In the absence of Rudolf Caracciola, who had burnt his foot during the Italian Grand Prix and in any case was said not to like Donington as a circuit, Hermann Lang took pole in a Mercedes from Nuvolari, Manfred von Brauchitsch in a second Mercedes and the great British hope, Richard Seaman, in a third. Near the back of the grid was an ERA driven by band-leader Billy Cotton. A crowd of 60,000 turned up to watch the Duke of Kent start the 80-lap race with a Union Jack. From the off, Nuvolari shot into the lead from his Auto-Union team-mate Hermann Müller and the Mercedes trio of von Brauchitsch, Seaman and Lang, and stayed at the head of affairs until lap 20 when he went into the pits for a change of plugs. Emerging in fourth spot behind Müller, Seaman and Lang, Nuvolari was about to lap Hanson’s Alta when the tail-ender dropped a sump full of oil on the descent to the hairpin. Nuvolari picked his way through the hazard but Seaman was not as fortunate and spun off the road, promoting Nuvolari to third. He was still third after the mid-race refuelling stops but Lang had now taken over pole position from Müller. Driving with typical verve and flair and, according to contemporary reports, a huge grin on his face, Nuvolari proceeded to reel in the front two. He passed Müller and on lap 67 overtook Lang for a lead he was never to relinquish. Showing no ill effects from his severely restricted movement, he pulled away to win by 32 seconds from Lang, Seaman, Müller and von Brauchitsch.

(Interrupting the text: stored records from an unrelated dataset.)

Definition next_action (c : FailoverController) : option FailoverAction :=
  let action index profile level delay :=
    let '(provider, model) := model_at c index in
    Some (mkFailoverAction provider model profile level delay (S (total_attempts c))) in
  if out_of_attempts c then None
  else
    match fo_state c with
    | FS_Init => action 0 0 None 0%Z
    | FS_TryProfile model_index profile_index => action model_index profile_index None (compute_retry_delay c)
    | FS_TryModel model_index => action model_index 0 None (compute_retry_delay c)
    | FS_TryThinkLevel model_index level => action model_index 0 (Some level) (compute_retry_delay c)
    | FS_Success | FS_Exhausted => None
    end.

(** The attempt in progress is recorded, and counted. *)
Definition record_attempt (r : AttemptResult) (duration_ms : Z) (c : FailoverController) : FailoverController :=
  let attempts :=
    match next_action c with
    | Some a => fo_attempts c ++
        [mkFailoverAttempt (S (total_attempts c)) (fa_model a) (fa_provider a)
           (Some ("profile-" +:+ pretty (fa_profile_index a))) (fa_thinking_level a) r duration_ms]
    | None => fo_attempts c
    end in
  mkFailoverController (fo_config c) (fo_primary_model c) (fo_primary_provider c) (profiles_per_model c)
    attempts (fo_state c) (S (total_attempts c)) (last_delay c) (consecutive_transient_retries c).

Definition goto (s : FailoverState) (retries : nat) (c : FailoverController) : FailoverController :=
  mkFailoverController (fo_config c) (fo_primary_model c) (fo_primary_provider c) (profiles_per_model c)
    (fo_attempts c) s (total_attempts c) (last_delay c) retries.

Definition failover_record_success (duration_ms : Z) (c : FailoverController) : FailoverController :=
  goto FS_Success 0 (record_attempt AR_Success duration_ms c).

Definition advance_to_next_model (current_index : nat) (c : FailoverController) : FailoverController :=
  let next_index := S current_index in
  let total_models := S (length (fallback_models (fo_config c))) in
  goto (if Nat.ltb next_index total_models then FS_TryModel next_index else FS_Exhausted)
    (consecutive_transient_retries c) c.

Definition current_model_index (s : FailoverState) : option nat :=
  match s with
  | FS_Init => Some 0
  | FS_TryProfile model_index _ | FS_TryModel model_index | FS_TryThinkLevel model_index _ => Some model_index
  | FS_Success | FS_Exhausted => None
  end.

Definition current_profile (s : FailoverState) : nat :=
  match s with FS_TryProfile _ profile_index => profile_index | _ => 0 end.

(** The transition on a failure for [reason], at the model of [index]. *)
Definition failover_transition (reason : FailoverReason) (index : nat) (c : FailoverController) : FailoverController :=
  let s := fo_state c in
  match reason with
  | FOR_AuthError | FOR_RateLimit | FOR_BillingError =>
      let max_profiles := default 1 (profiles_per_model c !! index) in
      let next_profile := S (current_profile s) in
      if Nat.ltb next_profile max_profiles then goto (FS_TryProfile index next_profile) 0 c
      else advance_to_next_model index (goto s 0 c)
  | FOR_ContextOverflow =>
      if enable_thinking_downgrade (fo_config c) then
        let current_level := match s with FS_TryThinkLevel _ level => level | _ => TL_High end in
        match downgrade current_level with
        | Some lower => goto (FS_TryThinkLevel index lower) 0 c
        | None => advance_to_next_model index (goto s 0 c)
        end
      else advance_to_next_model index (goto s 0 c)
  | FOR_ModelUnavailable | FOR_Unknown => advance_to_next_model index (goto s 0 c)
  | FOR_ServerError | FOR_NetworkError | FOR_Timeout | FOR_ContentFilter =>
      let retries := S (consecutive_transient_retries c) in
      if Nat.leb 2 retries then advance_to_next_model index (goto s 0 c)
      else goto (FS_TryProfile index (current_profile s)) retries c
  end.

Definition failover_record_failure `{Lowercase} (error_msg : string) (duration_ms : Z) (c : FailoverController) :
    FailoverController :=
  let reason := FailoverReason_classify error_msg in
  let c := record_attempt (AR_Failed reason) duration_ms c in
  if out_of_attempts c then goto FS_Exhausted (consecutive_transient_retries c) c
  else
    match current_model_index (fo_state c) with
    | Some index => failover_transition reason index c
    | None => goto FS_Exhausted (consecutive_transient_retries c) c
    end.

Definition failover_is_terminal (c : FailoverController) : bool :=
  match fo_state c with FS_Success | FS_Exhausted => true | _ => false end.

Definition failover_is_success (c : FailoverController) : bool :=
  match fo_state c with FS_Success => true | _ => false end.

(** ** A run of the controller *)

(** The actions taken while every attempt fails, one per error with its
    duration, and the controller after them. *)
Fixpoint failover_run `{Lowercase} (errors : list (string * Z)) (c : FailoverController) :
    list FailoverAction * FailoverController :=
  match errors, next_action c with
  | (msg, duration) :: errors, Some a =>
      let '(actions, c) := failover_run errors (failover_record_failure msg duration c) in (a :: actions, c)
  | _, _ => ([], c)
  end.

(** The models tried: from [m] on, each the same as the one before or the
    next one. *)
Fixpoint climbs (m : nat) (ixs : list nat) : Prop :=
  match ixs with
  | [] => True
  | i :: ixs => i = m ∧ (climbs m ixs ∨ climbs (S m) ixs)
  end.

Definition profiles_of (c : FailoverController) (m : nat) : nat := max 1 (default 1 (profiles_per_model c !! m)).

(** Two attempts per profile of the models from [m] to the last. *)
Definition attempts_from (c : FailoverController) (m : nat) : nat :=
  2 * sum_list_with (profiles_of c) (seq m (S (length (fallback_models (fo_config c))) - m)).

Definition last_model (c : FailoverController) : nat := length (fallback_models (fo_config c)).

(** What no operation changes. *)
Definition same_setup (c c' : FailoverController) : Prop :=
  fo_config c' = fo_config c ∧ fo_primary_model c' = fo_primary_model c ∧
  fo_primary_provider c' = fo_primary_provider c ∧ profiles_per_model c' = profiles_per_model c ∧
  last_delay c' = last_delay c.

Section run.
Context {L : Lowercase}.

Lemma same_setup_trans c1 c2 c3 : same_setup c1 c2 → same_setup c2 c3 → same_setup c1 c3.
Proof. unfold same_setup. intros (?&?&?&?&?) (?&?&?&?&?). repeat split; congruence. Qed.

Lemma transition_setup r i c : same_setup c (failover_transition r i c).
Proof.
  unfold failover_transition, advance_to_next_model.
  by destruct r; repeat case_match; repeat split.
Qed.

Lemma failure_setup msg d c : same_setup c (failover_record_failure msg d c).
Proof.
  unfold failover_record_failure. destruct (out_of_attempts _); [by repeat split|].
  case_match; [|by repeat split].
  eapply same_setup_trans; [|apply transition_setup]. by repeat split.
Qed.

Lemma same_model_at c c' i : same_setup c c' → model_at c' i = model_at c i.
Proof. intros (H1&H2&H3&_&_). unfold model_at. by rewrite H1, H2, H3. Qed.

Lemma same_delay c c' : same_setup c c' → compute_retry_delay c' = compute_retry_delay c.
Proof. intros (H1&_&_&_&H2). unfold compute_retry_delay. by rewrite H1, H2. Qed.

Lemma same_profiles c c' m : same_setup c c' → profiles_of c' m = profiles_of c m.
Proof. intros (_&_&_&H&_). unfold profiles_of. by rewrite H. Qed.

Lemma same_attempts_from c c' m : same_setup c c' → attempts_from c' m = attempts_from c m.
Proof.
  intros H. unfold attempts_from. f_equal. destruct H as (H1&_&_&H2&_). rewrite H1.
  unfold profiles_of. by rewrite H2.
Qed.

(** [next_action] names the current model. *)
Lemma next_action_model c a : next_action c = Some a →
  ∃ m, current_model_index (fo_state c) = Some m ∧ (fa_provider a, fa_model a) = model_at c m ∧
    fa_attempt_number a = S (total_attempts c) ∧
    (fo_state c ≠ FS_Init → fa_retry_delay a = compute_retry_delay c).
Proof.
  unfold next_action. destruct (out_of_attempts c); [done|].
  destruct (fo_state c) eqn:Hs; cbn [current_model_index]; try done;
    match goal with |- context [model_at c ?i] => destruct (model_at c i) as [p m] eqn:Hm end;
    intros [= <-]; eexists; (split; [done|]); by rewrite Hm.
Qed.

Lemma next_action_none c : next_action c = None ↔
  out_of_attempts c = true ∨ current_model_index (fo_state c) = None.
Proof.
  unfold next_action. destruct (out_of_attempts c); [split; [by left|done]|].
  destruct (fo_state c); cbn [current_model_index];
    try match goal with |- context [model_at c ?i] => destruct (model_at c i) end;
    (split; [done || by right | by intros [?|?]]).
Qed.

(** A failure leads to the same model, to the next one, or to the end. *)
Lemma failure_step msg d c a m : next_action c = Some a → current_model_index (fo_state c) = Some m →
  m ≤ last_model c →
  let c' := failover_record_failure msg d c in
  total_attempts c' = S (total_attempts c) ∧ fo_state c' ≠ FS_Init ∧
  (out_of_attempts c' = true ∨
   (m = last_model c ∧ current_model_index (fo_state c') = None) ∨
   ∃ m', current_model_index (fo_state c') = Some m' ∧ (m' = m ∨ m' = S m) ∧ m' ≤ last_model c).
Proof.
  intros Ha Hm Hle c'. subst c'. unfold failover_record_failure.
  set (c1 := record_attempt _ _ _).
  assert (Hs : fo_state c1 = fo_state c) by done.
  destruct (out_of_attempts c1) eqn:Hout; [split; [done|]; split; [done|]; by left|].
  rewrite Hs, Hm. cbn match.
  assert (Hadv : ∀ r, let c' := advance_to_next_model m (goto (fo_state c1) r c1) in
    total_attempts c' = S (total_attempts c) ∧ fo_state c' ≠ FS_Init ∧
    (out_of_attempts c' = true ∨
     (m = last_model c ∧ current_model_index (fo_state c') = None) ∨
     ∃ m', current_model_index (fo_state c') = Some m' ∧ (m' = m ∨ m' = S m) ∧ m' ≤ last_model c)).
  { intros r. cbn zeta. split; [done|]. unfold last_model in *. unfold advance_to_next_model.
    destruct (Nat.ltb_spec (S m) (S (length (fallback_models (fo_config (goto (fo_state c1) r c1)))))) as [H1|H1];
      cbn in H1; (split; [done|]); right.
    - right. exists (S m). repeat split; [by right|lia].
    - left. split; [lia|done]. }
  assert (Hstay : ∀ s r, current_model_index s = Some m → s ≠ FS_Init →
    let c' := goto s r c1 in
    total_attempts c' = S (total_attempts c) ∧ fo_state c' ≠ FS_Init ∧
    (out_of_attempts c' = true ∨
     (m = last_model c ∧ current_model_index (fo_state c') = None) ∨
     ∃ m', current_model_index (fo_state c') = Some m' ∧ (m' = m ∨ m' = S m) ∧ m' ≤ last_model c)).
  { intros s r Hc Hi. cbn zeta. split; [done|]. split; [done|]. right; right. exists m. by repeat split; [|left|]. }
  unfold failover_transition.
  destruct (FailoverReason_classify msg);
    try destruct (Nat.ltb _ _); try destruct (Nat.leb _ _); try destruct (enable_thinking_downgrade _);
    try (apply Hadv); try (by apply Hstay).
  all: destruct (downgrade _); [by apply Hstay|apply Hadv].
Qed.

(** The models tried, and when the controller gives up. *)
Lemma failover_run_climbs errors c m : current_model_index (fo_state c) = Some m → m ≤ last_model c →
  let '(actions, c') := failover_run errors c in
  ∃ ixs, Forall2 (λ a i, (fa_provider a, fa_model a) = model_at c i) actions ixs ∧ climbs m ixs ∧
    (∀ i, i ∈ ixs → i ≤ last_model c) ∧
    (next_action c' = None → out_of_attempts c' = true ∨ ∀ k, m ≤ k ≤ last_model c → k ∈ ixs).
Proof.
  revert c m. induction errors as [|[msg d] errors IH]; intros c m Hm Hle; cbn [failover_run].
  { exists []. split_and!; [constructor|done|set_solver|]. rewrite next_action_none, Hm. intros [?|?]; [by left|done]. }
  destruct (next_action c) as [a|] eqn:Ha.
  2:{ exists []. split_and!; [constructor|done|set_solver|]. rewrite next_action_none, Hm. intros [?|?]; [by left|done]. }
  destruct (next_action_model c a Ha) as (m0 & Hm0 & Hmod & _). rewrite Hm in Hm0. injection Hm0 as <-.
  pose proof (failure_setup msg d c) as Hsetup.
  destruct (failure_step msg d c a m Ha Hm Hle) as (_ & _ & Hnext). revert Hsetup Hnext.
  generalize (failover_record_failure msg d c). intros c1 Hsetup Hnext.
  assert (Hlast : last_model c1 = last_model c) by (unfold last_model; by rewrite (proj1 Hsetup)).
  assert (Hstop : next_action c1 = None → failover_run errors c1 = ([], c1)).
  { intros Hn. destruct errors as [|[? ?] ?]; cbn; [done|]. by rewrite Hn. }
  destruct Hnext as [Hout|[[Hml Hend]|(m' & Hm' & Hstep & Hle')]].
  - rewrite Hstop by (apply next_action_none; by left).
    exists [m]. split_and!; [by repeat constructor|by split; [|left]|set_solver|]. intros _. by left.
  - rewrite Hstop by (apply next_action_none; by right).
    exists [m]. split_and!; [by repeat constructor|by split; [|left]|set_solver|]. intros _. right.
    intros k Hk. assert (k = m) as -> by lia. set_solver.
  - specialize (IH c1 m' Hm'). destruct (failover_run errors c1) as [actions c'] eqn:Hrun.
    destruct IH as (ixs & Hixs & Hclimb & Hbound & Hend); [lia|].
    exists (m :: ixs). split_and!.
    + constructor; [done|]. eapply Forall2_impl; [exact Hixs|]. intros b i Hb.
      by rewrite Hb, (same_model_at c c1 i Hsetup).
    + split; [done|]. destruct Hstep as [->| ->]; [by left|by right].
    + intros i [->|Hi]%elem_of_cons; [done|]. rewrite <- Hlast. by apply Hbound.
    + intros Hn. destruct (Hend Hn) as [?|Hall]; [by left|]. right. intros k Hk.
      destruct (decide (k = m)) as [->|]; [set_solver|].
      apply list_elem_of_further, Hall. lia.
Qed.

Nuvolari received a rapturous welcome from all except some of the serious punters in the bookmakers’ enclosure. They had torn up their tickets when he had looked to be out of the race following his practice accident and now they were furious with themselves. Two days after crossing the finish line the ‘Maestro’, as he was known, was presented with the Grand Prix trophy along with the mounted stag’s head, which he intended to take with him to other tracks as a lucky mascot. It would be another 16 years before a German Grand Prix car would again race on English soil, but in the meantime Nuvolari’s epic drive under unbelievably difficult circumstances would provide a lasting memory through the dark days of the Second World War.